------ PROVIDED DATA

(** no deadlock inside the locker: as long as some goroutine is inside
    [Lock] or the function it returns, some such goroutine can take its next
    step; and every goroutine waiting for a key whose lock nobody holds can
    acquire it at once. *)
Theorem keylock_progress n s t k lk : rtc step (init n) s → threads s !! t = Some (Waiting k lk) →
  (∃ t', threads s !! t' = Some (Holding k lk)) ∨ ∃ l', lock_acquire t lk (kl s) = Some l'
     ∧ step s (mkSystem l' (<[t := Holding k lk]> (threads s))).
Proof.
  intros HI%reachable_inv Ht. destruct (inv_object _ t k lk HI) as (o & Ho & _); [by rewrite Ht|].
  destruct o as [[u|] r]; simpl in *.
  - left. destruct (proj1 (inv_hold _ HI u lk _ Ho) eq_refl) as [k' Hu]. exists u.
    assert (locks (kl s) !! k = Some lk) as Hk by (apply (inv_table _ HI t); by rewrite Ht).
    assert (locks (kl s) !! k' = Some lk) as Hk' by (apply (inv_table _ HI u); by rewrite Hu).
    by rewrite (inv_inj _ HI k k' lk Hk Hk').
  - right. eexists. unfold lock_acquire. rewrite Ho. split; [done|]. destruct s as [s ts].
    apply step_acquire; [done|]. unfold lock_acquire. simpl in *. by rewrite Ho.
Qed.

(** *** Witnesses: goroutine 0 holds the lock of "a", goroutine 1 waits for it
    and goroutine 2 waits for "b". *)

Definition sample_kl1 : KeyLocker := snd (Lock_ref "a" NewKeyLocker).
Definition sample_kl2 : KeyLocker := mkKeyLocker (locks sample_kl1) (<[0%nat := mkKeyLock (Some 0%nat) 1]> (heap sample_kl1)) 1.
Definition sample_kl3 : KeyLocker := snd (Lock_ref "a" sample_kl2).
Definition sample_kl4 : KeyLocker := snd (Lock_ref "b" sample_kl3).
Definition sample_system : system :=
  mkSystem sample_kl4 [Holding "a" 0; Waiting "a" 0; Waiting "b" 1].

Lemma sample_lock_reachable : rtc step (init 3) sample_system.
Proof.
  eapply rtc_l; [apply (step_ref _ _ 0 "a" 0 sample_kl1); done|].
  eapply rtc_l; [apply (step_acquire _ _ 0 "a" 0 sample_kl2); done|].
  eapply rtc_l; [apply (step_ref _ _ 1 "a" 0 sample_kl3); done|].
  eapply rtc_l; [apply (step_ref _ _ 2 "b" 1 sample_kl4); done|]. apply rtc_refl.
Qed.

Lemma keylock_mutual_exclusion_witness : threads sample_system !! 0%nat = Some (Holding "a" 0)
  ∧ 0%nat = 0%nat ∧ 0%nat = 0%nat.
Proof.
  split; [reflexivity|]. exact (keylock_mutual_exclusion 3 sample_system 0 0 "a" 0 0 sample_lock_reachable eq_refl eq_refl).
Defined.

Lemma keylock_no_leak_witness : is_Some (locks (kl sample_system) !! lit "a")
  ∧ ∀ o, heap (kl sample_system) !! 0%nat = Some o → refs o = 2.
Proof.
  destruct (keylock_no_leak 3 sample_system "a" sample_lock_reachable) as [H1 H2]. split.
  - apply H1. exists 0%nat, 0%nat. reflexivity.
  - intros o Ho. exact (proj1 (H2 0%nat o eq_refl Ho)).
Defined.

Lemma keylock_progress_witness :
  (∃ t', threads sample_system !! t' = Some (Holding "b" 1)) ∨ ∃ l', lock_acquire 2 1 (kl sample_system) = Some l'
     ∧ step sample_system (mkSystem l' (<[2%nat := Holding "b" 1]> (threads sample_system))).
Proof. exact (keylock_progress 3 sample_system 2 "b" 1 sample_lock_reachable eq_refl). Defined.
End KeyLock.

------------

▶ WHAT NEEDS TO BE DONE
Extract each record, keeping it identical to the original.

▶ RESPONSE TO THIS TASK
(** no deadlock inside the locker: as long as some goroutine is inside
    [Lock] or the function it returns, some such goroutine can take its next
    step; and every goroutine waiting for a key whose lock nobody holds can
    acquire it at once. *)
Theorem keylock_progress n s t k lk : rtc step (init n) s → threads s !! t = Some (Waiting k lk) →
  (∃ t', threads s !! t' = Some (Holding k lk)) ∨ ∃ l', lock_acquire t lk (kl s) = Some l'
     ∧ step s (mkSystem l' (<[t := Holding k lk]> (threads s))).
Proof.
  intros HI%reachable_inv Ht. destruct (inv_object _ t k lk HI) as (o & Ho & _); [by rewrite Ht|].
  destruct o as [[u|] r]; simpl in *.
  - left. destruct (proj1 (inv_hold _ HI u lk _ Ho) eq_refl) as [k' Hu]. exists u.
    assert (locks (kl s) !! k = Some lk) as Hk by (apply (inv_table _ HI t); by rewrite Ht).
    assert (locks (kl s) !! k' = Some lk) as Hk' by (apply (inv_table _ HI u); by rewrite Hu).
    by rewrite (inv_inj _ HI k k' lk Hk Hk').
  - right. eexists. unfold lock_acquire. rewrite Ho. split; [done|]. destruct s as [s ts].
    apply step_acquire; [done|]. unfold lock_acquire. simpl in *. by rewrite Ho.
Qed.

(** *** Witnesses: goroutine 0 holds the lock of "a", goroutine 1 waits for it
    and goroutine 2 waits for "b". *)

Definition sample_kl1 : KeyLocker := snd (Lock_ref "a" NewKeyLocker).
Definition sample_kl2 : KeyLocker := mkKeyLocker (locks sample_kl1) (<[0%nat := mkKeyLock (Some 0%nat) 1]> (heap sample_kl1)) 1.
Definition sample_kl3 : KeyLocker := snd (Lock_ref "a" sample_kl2).
Definition sample_kl4 : KeyLocker := snd (Lock_ref "b" sample_kl3).
Definition sample_system : system :=
  mkSystem sample_kl4 [Holding "a" 0; Waiting "a" 0; Waiting "b" 1].

Lemma sample_lock_reachable : rtc step (init 3) sample_system.
Proof.
  eapply rtc_l; [apply (step_ref _ _ 0 "a" 0 sample_kl1); done|].
  eapply rtc_l; [apply (step_acquire _ _ 0 "a" 0 sample_kl2); done|].
  eapply rtc_l; [apply (step_ref _ _ 1 "a" 0 sample_kl3); done|].
  eapply rtc_l; [apply (step_ref _ _ 2 "b" 1 sample_kl4); done|]. apply rtc_refl.
Qed.

Lemma keylock_mutual_exclusion_witness : threads sample_system !! 0%nat = Some (Holding "a" 0)
  ∧ 0%nat = 0%nat ∧ 0%nat = 0%nat.
Proof.
  split; [reflexivity|]. exact (keylock_mutual_exclusion 3 sample_system 0 0 "a" 0 0 sample_lock_reachable eq_refl eq_refl).
Defined.

Lemma keylock_no_leak_witness : is_Some (locks (kl sample_system) !! lit "a")
  ∧ ∀ o, heap (kl sample_system) !! 0%nat = Some o → refs o = 2.
Proof.
  destruct (keylock_no_leak 3 sample_system "a" sample_lock_reachable) as [H1 H2]. split.
  - apply H1. exists 0%nat, 0%nat. reflexivity.
  - intros o Ho. exact (proj1 (H2 0%nat o eq_refl Ho)).
Defined.

Lemma keylock_progress_witness :
  (∃ t', threads sample_system !! t' = Some (Holding "b" 1)) ∨ ∃ l', lock_acquire 2 1 (kl sample_system) = Some l'
     ∧ step sample_system (mkSystem l' (<[2%nat := Holding "b" 1]> (threads sample_system))).
Proof. exact (keylock_progress 3 sample_system 2 "b" 1 sample_lock_reachable eq_refl). Defined.
End KeyLock.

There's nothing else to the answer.